• Data for this task
################

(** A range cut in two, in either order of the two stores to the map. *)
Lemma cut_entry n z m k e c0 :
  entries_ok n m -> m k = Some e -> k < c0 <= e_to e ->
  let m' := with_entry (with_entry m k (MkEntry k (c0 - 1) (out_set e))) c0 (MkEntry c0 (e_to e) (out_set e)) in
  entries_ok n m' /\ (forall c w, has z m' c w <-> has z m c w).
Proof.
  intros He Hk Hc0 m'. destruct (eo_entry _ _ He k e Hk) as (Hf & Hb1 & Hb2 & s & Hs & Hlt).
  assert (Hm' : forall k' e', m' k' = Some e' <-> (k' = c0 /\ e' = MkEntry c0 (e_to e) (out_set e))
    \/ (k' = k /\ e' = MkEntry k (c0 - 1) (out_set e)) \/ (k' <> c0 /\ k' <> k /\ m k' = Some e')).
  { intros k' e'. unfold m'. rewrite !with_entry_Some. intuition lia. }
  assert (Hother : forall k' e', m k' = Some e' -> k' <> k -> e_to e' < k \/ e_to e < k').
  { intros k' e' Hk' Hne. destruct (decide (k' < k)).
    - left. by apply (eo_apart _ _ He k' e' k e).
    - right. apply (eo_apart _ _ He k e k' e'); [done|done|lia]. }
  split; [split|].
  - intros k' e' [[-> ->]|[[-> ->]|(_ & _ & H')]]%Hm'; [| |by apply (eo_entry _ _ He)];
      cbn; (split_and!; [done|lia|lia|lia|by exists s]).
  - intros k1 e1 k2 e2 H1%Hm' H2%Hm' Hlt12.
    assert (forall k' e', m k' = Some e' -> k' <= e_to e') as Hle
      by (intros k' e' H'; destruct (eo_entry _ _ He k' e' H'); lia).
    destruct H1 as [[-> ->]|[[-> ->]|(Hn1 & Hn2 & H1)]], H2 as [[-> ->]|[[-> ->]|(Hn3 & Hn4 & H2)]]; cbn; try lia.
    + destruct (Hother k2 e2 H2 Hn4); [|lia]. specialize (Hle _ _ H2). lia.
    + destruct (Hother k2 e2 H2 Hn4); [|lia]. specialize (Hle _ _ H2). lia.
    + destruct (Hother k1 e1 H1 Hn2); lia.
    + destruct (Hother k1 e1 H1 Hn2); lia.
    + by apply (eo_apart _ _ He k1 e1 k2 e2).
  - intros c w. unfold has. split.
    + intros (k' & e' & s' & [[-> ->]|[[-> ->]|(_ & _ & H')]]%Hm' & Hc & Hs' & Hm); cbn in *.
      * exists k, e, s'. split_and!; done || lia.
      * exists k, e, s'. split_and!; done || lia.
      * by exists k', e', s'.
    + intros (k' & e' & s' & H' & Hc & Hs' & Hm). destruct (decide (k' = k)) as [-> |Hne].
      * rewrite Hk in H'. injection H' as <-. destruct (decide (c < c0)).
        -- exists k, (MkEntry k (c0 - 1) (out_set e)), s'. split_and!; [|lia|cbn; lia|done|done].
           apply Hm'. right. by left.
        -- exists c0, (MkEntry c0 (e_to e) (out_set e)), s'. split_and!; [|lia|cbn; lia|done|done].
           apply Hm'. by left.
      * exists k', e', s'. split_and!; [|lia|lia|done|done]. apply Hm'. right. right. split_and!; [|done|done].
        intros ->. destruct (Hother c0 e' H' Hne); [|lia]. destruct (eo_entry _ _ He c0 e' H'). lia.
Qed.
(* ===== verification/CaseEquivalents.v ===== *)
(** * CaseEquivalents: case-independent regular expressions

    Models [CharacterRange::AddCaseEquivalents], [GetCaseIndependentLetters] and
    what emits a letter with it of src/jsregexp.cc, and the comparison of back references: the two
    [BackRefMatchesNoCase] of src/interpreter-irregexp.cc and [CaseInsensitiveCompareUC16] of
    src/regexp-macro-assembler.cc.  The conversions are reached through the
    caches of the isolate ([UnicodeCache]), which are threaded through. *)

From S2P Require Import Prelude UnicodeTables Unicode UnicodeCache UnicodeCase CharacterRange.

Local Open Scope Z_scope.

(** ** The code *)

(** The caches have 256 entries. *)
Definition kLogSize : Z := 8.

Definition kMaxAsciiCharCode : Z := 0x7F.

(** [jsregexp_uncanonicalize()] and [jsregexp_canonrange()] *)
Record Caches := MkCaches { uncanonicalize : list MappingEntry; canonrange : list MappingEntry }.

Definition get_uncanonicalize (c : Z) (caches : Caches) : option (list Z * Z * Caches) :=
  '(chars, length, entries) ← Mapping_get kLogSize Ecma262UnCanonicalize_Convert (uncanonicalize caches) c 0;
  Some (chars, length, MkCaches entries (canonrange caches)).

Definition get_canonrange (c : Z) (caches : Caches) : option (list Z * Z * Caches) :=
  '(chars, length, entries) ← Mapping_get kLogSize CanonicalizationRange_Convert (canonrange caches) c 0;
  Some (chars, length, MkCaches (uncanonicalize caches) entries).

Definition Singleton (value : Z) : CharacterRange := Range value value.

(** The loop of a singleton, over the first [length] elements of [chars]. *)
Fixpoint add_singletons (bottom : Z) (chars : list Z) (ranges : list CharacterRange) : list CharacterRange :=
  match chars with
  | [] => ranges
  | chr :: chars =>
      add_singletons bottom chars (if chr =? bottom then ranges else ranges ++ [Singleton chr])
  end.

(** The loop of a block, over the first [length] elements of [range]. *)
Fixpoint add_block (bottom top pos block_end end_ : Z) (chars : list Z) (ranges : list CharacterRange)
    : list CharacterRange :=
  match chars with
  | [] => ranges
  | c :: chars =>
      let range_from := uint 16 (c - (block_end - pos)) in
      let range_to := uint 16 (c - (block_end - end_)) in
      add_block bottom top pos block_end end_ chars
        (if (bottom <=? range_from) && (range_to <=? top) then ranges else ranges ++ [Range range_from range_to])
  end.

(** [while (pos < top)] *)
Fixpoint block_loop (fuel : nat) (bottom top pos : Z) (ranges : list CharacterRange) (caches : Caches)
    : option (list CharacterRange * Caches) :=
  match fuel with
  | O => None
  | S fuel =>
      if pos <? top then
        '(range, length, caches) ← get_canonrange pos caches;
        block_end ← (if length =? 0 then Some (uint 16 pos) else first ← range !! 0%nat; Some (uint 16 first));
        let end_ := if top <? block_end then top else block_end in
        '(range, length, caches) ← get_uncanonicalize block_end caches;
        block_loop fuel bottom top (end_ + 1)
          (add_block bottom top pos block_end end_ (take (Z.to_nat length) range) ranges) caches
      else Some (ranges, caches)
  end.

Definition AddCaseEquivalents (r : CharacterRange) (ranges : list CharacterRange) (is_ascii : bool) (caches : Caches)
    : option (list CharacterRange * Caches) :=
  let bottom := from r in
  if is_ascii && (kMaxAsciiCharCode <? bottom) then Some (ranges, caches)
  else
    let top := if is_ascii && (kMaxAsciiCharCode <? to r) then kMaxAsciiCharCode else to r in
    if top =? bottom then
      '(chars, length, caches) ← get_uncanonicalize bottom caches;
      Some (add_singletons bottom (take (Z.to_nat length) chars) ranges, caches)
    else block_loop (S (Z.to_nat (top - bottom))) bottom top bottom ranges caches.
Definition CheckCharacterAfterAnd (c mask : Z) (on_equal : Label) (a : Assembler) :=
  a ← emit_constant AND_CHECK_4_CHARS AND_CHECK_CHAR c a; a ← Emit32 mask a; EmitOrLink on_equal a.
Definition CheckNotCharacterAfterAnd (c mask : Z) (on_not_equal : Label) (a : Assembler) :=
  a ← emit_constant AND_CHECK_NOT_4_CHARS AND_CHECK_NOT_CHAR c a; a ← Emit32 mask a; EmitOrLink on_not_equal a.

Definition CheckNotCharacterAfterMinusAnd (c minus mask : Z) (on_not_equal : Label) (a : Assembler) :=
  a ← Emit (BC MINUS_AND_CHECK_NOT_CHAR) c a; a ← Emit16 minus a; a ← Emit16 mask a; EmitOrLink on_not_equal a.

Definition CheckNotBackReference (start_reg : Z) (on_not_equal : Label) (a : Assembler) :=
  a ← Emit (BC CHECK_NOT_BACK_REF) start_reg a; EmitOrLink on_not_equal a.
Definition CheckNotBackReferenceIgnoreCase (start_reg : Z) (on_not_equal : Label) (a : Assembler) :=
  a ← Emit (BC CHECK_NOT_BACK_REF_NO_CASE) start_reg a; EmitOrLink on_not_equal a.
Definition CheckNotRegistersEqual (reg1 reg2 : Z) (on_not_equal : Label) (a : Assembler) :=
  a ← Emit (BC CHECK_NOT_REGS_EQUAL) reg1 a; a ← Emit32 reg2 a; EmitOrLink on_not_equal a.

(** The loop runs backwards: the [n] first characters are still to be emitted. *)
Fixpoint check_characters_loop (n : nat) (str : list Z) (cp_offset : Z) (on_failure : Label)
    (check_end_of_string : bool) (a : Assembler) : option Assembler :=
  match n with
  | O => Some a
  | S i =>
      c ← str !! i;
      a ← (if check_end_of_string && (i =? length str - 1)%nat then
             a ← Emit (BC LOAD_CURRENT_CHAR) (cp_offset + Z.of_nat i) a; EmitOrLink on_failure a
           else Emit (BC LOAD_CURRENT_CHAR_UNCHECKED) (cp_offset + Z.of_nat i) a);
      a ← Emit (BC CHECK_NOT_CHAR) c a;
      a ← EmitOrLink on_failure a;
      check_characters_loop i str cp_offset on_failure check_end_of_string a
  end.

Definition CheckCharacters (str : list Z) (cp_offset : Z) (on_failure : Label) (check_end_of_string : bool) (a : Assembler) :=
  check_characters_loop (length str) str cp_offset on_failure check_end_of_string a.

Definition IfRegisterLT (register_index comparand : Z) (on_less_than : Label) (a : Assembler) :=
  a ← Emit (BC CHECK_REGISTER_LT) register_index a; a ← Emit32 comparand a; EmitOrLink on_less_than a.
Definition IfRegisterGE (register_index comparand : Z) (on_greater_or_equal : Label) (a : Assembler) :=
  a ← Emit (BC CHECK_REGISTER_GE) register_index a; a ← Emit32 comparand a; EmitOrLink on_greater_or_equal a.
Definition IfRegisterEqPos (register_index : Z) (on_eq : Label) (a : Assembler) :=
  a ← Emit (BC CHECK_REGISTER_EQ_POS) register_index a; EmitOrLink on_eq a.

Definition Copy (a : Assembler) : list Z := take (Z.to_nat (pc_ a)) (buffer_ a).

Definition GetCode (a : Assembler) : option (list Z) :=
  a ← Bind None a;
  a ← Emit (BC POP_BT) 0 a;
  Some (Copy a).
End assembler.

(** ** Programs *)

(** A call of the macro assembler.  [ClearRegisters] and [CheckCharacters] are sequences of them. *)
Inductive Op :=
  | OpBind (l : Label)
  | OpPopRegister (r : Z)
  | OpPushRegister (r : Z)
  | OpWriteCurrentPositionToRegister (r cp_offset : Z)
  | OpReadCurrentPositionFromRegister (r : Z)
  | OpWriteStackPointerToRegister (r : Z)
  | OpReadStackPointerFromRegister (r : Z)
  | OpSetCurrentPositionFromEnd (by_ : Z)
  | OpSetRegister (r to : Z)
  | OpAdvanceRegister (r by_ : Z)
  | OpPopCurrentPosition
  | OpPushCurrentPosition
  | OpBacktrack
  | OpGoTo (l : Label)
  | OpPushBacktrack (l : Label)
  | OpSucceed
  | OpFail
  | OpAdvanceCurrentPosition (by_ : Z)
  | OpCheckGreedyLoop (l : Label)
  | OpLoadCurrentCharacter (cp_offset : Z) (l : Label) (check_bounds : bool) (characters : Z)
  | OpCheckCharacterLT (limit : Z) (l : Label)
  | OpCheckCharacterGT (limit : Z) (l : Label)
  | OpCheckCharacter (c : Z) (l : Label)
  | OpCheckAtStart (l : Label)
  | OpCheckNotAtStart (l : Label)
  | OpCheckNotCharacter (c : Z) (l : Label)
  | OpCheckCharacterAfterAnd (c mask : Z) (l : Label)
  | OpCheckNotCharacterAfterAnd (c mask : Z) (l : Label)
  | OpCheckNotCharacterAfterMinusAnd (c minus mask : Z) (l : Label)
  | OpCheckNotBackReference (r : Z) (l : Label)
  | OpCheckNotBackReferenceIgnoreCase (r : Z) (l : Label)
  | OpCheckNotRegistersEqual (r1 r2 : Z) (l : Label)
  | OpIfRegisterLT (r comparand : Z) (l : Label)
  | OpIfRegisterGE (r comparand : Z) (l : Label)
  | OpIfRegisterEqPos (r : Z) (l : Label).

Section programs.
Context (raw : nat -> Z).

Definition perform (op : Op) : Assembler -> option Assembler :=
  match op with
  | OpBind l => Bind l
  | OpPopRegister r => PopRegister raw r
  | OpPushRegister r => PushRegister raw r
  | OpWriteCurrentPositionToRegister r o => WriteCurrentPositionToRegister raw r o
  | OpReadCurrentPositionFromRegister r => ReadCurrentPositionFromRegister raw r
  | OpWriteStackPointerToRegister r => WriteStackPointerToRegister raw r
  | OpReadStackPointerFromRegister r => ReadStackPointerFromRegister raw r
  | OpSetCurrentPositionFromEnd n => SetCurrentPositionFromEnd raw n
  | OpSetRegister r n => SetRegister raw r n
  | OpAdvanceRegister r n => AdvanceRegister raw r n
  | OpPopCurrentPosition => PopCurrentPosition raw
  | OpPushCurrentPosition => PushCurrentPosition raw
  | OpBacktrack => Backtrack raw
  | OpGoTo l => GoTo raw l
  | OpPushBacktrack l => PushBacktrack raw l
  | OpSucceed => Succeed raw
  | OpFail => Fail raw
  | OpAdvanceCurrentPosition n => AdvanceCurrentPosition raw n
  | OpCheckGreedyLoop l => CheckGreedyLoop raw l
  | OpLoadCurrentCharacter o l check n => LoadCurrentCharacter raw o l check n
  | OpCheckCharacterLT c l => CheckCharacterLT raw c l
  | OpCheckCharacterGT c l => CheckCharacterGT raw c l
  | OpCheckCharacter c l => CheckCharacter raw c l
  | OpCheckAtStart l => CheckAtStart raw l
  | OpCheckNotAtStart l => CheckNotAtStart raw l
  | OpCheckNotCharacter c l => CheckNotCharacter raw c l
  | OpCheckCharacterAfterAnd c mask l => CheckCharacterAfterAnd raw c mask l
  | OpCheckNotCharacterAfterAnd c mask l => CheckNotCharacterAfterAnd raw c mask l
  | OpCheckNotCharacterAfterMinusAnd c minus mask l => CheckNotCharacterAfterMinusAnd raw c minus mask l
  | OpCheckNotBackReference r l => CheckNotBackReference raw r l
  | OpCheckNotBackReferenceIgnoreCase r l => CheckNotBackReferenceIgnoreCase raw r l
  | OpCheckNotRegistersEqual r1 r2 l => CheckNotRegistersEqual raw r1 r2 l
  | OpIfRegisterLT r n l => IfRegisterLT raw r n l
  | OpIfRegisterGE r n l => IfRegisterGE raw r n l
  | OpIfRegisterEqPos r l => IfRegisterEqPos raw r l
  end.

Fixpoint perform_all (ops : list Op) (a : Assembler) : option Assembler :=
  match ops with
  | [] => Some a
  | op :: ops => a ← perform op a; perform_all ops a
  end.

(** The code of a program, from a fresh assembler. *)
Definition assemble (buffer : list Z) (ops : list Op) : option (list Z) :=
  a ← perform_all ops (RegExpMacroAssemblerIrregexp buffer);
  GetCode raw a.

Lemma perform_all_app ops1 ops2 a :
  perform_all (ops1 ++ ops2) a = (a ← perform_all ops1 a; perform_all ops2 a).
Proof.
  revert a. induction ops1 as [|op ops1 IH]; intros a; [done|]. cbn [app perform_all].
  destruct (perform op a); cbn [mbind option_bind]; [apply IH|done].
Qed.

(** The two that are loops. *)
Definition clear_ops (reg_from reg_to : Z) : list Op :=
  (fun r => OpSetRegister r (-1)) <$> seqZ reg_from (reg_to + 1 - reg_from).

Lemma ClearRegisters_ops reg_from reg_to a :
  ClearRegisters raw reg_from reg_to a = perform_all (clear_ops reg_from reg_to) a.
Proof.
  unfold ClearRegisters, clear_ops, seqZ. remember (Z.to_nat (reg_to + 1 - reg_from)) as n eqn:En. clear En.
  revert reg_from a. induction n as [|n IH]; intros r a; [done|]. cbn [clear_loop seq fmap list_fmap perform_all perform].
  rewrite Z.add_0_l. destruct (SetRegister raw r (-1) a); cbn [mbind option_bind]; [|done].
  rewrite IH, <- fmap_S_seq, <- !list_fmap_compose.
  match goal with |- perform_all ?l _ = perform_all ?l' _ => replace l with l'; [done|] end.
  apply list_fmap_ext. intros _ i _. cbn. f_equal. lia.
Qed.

################

• What needs to be done
Wherever "OpCheckNotCharacterAfterAnd" occurs in the records above, copy the line it sits in.

• Task result
  | OpCheckNotCharacterAfterAnd (c mask : Z) (l : Label)
  | OpCheckNotCharacterAfterAnd c mask l => CheckNotCharacterAfterAnd raw c mask l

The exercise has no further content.